→ **Task details**
A line qualifies if it holds the string "ocmp". Copy every qualifying line from the records.

→ **Dataset excerpts**
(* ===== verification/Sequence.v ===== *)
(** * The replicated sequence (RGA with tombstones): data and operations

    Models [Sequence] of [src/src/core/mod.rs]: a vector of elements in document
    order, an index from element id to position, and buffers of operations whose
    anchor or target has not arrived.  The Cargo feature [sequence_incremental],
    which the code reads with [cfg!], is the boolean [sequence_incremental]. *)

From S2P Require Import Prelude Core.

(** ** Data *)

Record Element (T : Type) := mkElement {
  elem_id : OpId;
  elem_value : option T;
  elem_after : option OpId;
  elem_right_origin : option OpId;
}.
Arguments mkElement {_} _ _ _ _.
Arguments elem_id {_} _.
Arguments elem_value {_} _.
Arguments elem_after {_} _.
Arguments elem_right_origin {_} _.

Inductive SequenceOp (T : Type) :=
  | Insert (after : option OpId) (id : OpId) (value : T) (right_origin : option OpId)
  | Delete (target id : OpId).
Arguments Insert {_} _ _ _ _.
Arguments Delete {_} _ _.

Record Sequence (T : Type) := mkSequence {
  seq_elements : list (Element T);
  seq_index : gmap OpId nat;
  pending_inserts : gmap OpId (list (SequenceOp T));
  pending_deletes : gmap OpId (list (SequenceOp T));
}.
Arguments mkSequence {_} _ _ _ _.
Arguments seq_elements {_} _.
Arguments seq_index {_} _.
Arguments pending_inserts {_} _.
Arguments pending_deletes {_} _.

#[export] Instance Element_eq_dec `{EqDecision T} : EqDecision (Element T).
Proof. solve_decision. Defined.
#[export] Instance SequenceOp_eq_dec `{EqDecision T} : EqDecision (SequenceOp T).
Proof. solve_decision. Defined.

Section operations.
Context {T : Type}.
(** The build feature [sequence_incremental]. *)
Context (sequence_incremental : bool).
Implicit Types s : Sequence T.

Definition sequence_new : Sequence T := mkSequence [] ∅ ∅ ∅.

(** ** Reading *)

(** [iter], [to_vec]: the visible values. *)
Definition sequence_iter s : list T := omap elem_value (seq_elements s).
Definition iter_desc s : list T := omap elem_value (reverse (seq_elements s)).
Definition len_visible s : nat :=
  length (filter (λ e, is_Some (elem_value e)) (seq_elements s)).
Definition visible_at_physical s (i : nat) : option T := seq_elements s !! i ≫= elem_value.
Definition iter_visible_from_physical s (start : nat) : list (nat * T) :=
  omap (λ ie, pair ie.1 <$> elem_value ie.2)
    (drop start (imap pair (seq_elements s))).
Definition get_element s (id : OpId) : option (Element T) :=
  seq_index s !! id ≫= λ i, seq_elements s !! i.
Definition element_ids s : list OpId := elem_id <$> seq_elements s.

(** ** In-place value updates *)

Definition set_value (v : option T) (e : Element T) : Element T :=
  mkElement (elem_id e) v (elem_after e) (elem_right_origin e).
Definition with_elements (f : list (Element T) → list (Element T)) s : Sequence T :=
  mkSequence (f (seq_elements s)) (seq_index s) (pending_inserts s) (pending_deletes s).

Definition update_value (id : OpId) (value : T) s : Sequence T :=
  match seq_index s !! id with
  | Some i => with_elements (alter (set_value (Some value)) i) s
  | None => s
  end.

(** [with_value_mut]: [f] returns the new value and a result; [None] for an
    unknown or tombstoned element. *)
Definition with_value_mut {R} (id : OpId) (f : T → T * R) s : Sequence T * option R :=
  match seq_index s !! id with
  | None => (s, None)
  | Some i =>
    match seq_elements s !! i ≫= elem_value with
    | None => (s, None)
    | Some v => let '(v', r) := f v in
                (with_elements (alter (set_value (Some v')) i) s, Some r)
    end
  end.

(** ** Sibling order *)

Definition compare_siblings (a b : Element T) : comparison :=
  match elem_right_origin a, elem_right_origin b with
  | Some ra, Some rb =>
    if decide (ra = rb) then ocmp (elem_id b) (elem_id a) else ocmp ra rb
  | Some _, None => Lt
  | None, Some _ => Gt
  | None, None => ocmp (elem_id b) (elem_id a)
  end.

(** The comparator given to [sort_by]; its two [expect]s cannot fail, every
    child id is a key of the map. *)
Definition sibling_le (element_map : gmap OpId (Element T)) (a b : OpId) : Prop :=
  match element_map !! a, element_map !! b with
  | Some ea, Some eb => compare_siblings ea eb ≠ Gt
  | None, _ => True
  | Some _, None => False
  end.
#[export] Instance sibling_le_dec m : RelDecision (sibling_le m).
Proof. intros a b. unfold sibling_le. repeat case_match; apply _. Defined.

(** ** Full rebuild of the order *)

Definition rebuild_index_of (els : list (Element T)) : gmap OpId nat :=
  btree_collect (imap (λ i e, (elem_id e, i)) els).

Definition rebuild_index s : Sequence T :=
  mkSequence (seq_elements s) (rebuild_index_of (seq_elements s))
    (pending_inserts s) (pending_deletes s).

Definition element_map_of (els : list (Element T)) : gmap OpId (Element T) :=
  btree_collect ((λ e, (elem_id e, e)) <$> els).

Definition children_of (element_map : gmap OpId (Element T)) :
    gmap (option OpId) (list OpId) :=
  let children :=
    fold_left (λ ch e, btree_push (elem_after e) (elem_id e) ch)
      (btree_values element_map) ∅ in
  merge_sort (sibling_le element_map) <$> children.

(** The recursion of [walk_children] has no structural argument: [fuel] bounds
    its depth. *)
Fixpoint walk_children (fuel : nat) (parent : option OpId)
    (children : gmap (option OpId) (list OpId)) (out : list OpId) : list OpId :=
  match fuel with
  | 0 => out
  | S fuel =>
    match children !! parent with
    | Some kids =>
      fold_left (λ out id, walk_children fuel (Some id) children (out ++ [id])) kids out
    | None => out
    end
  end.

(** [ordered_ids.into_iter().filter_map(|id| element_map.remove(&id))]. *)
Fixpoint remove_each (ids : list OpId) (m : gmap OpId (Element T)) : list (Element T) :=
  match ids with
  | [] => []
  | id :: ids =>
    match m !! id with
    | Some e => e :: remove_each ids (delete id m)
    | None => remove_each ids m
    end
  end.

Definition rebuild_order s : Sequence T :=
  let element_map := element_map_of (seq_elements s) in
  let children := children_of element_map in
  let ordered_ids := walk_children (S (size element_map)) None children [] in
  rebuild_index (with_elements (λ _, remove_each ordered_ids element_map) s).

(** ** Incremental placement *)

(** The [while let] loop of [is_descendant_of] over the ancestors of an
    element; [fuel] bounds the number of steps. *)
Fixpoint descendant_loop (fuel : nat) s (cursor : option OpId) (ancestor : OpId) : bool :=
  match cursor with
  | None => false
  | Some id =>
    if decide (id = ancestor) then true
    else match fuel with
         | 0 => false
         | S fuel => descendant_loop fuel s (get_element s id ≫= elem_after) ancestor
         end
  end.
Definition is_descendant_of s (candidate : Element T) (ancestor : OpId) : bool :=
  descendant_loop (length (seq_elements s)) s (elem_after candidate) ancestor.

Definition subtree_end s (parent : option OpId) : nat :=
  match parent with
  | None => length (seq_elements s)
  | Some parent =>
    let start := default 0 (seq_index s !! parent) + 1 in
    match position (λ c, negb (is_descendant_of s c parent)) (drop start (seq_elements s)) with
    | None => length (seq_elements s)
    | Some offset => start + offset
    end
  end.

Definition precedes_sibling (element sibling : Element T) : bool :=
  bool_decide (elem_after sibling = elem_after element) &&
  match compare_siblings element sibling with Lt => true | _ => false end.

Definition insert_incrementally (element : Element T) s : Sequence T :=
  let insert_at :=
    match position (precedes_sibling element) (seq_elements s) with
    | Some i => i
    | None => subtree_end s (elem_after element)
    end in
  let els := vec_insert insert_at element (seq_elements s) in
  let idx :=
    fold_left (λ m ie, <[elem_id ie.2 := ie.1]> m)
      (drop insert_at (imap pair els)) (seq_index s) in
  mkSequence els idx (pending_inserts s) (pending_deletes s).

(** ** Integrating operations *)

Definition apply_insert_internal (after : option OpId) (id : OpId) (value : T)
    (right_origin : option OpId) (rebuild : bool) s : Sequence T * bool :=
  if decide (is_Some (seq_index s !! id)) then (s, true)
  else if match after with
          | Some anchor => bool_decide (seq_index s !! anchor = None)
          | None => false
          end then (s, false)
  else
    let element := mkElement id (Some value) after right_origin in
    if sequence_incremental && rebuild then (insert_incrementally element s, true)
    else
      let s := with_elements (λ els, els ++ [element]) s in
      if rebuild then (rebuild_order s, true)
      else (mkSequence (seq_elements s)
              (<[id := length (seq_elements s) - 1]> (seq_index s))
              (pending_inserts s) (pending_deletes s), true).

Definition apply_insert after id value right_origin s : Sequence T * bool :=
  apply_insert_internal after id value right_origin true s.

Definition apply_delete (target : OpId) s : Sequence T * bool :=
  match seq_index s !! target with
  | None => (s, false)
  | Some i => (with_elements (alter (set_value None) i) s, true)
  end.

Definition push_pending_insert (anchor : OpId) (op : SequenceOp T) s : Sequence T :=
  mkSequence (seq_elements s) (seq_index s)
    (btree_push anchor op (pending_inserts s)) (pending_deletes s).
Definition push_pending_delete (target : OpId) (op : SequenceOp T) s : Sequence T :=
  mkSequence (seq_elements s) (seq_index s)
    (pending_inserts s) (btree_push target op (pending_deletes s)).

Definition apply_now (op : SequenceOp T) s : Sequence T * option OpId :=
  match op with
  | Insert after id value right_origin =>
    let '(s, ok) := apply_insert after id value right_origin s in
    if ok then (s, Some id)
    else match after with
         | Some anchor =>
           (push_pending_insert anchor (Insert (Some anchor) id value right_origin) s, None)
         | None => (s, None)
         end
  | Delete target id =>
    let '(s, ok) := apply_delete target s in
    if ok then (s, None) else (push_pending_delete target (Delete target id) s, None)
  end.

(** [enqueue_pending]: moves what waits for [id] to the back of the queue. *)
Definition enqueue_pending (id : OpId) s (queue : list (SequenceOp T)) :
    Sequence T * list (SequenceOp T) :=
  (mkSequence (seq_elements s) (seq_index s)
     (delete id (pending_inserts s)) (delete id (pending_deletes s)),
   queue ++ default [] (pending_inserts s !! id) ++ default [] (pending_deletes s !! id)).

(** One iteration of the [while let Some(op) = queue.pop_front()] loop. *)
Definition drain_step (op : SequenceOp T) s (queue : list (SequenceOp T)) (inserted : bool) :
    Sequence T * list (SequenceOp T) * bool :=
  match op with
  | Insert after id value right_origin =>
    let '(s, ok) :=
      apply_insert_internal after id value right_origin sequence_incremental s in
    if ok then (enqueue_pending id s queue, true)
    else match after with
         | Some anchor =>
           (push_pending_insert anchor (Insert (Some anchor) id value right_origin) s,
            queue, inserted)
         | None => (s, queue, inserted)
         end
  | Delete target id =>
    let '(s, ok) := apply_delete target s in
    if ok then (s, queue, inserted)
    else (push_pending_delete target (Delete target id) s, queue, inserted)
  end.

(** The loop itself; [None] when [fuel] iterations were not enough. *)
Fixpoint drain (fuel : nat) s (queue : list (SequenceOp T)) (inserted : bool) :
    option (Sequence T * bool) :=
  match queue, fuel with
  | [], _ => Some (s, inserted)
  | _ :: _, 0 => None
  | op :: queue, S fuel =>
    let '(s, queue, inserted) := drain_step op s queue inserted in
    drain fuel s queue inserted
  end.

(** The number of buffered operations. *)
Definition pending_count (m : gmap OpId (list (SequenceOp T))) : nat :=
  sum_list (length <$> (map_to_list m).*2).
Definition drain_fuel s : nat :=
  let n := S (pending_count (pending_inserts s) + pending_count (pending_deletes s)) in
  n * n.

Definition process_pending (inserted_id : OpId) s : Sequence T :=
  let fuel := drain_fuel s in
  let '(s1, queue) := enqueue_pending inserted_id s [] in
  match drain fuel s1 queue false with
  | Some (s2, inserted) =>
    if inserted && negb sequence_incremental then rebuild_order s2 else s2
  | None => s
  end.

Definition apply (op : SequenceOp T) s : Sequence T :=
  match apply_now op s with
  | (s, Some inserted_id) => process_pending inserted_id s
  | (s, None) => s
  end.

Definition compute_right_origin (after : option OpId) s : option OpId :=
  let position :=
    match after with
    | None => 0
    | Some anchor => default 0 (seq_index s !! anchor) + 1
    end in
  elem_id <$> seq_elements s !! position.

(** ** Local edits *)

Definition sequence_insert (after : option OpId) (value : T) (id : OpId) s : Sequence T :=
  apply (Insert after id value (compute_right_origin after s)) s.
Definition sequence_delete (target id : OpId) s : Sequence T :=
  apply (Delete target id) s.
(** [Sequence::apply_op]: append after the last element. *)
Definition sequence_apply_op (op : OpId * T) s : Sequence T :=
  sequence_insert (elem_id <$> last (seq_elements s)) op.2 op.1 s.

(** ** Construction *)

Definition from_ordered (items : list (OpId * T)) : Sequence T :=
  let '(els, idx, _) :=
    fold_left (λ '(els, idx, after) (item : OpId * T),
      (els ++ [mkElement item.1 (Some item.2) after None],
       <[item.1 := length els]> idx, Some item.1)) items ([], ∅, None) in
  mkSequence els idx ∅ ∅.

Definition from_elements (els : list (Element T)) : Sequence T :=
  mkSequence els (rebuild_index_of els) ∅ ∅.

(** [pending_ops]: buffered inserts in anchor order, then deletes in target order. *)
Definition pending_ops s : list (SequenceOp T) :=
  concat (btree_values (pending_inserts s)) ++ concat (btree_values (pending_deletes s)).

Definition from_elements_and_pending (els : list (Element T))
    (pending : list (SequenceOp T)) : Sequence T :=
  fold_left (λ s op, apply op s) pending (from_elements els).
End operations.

→ **Response box**
    if decide (ra = rb) then ocmp (elem_id b) (elem_id a) else ocmp ra rb
  | None, None => ocmp (elem_id b) (elem_id a)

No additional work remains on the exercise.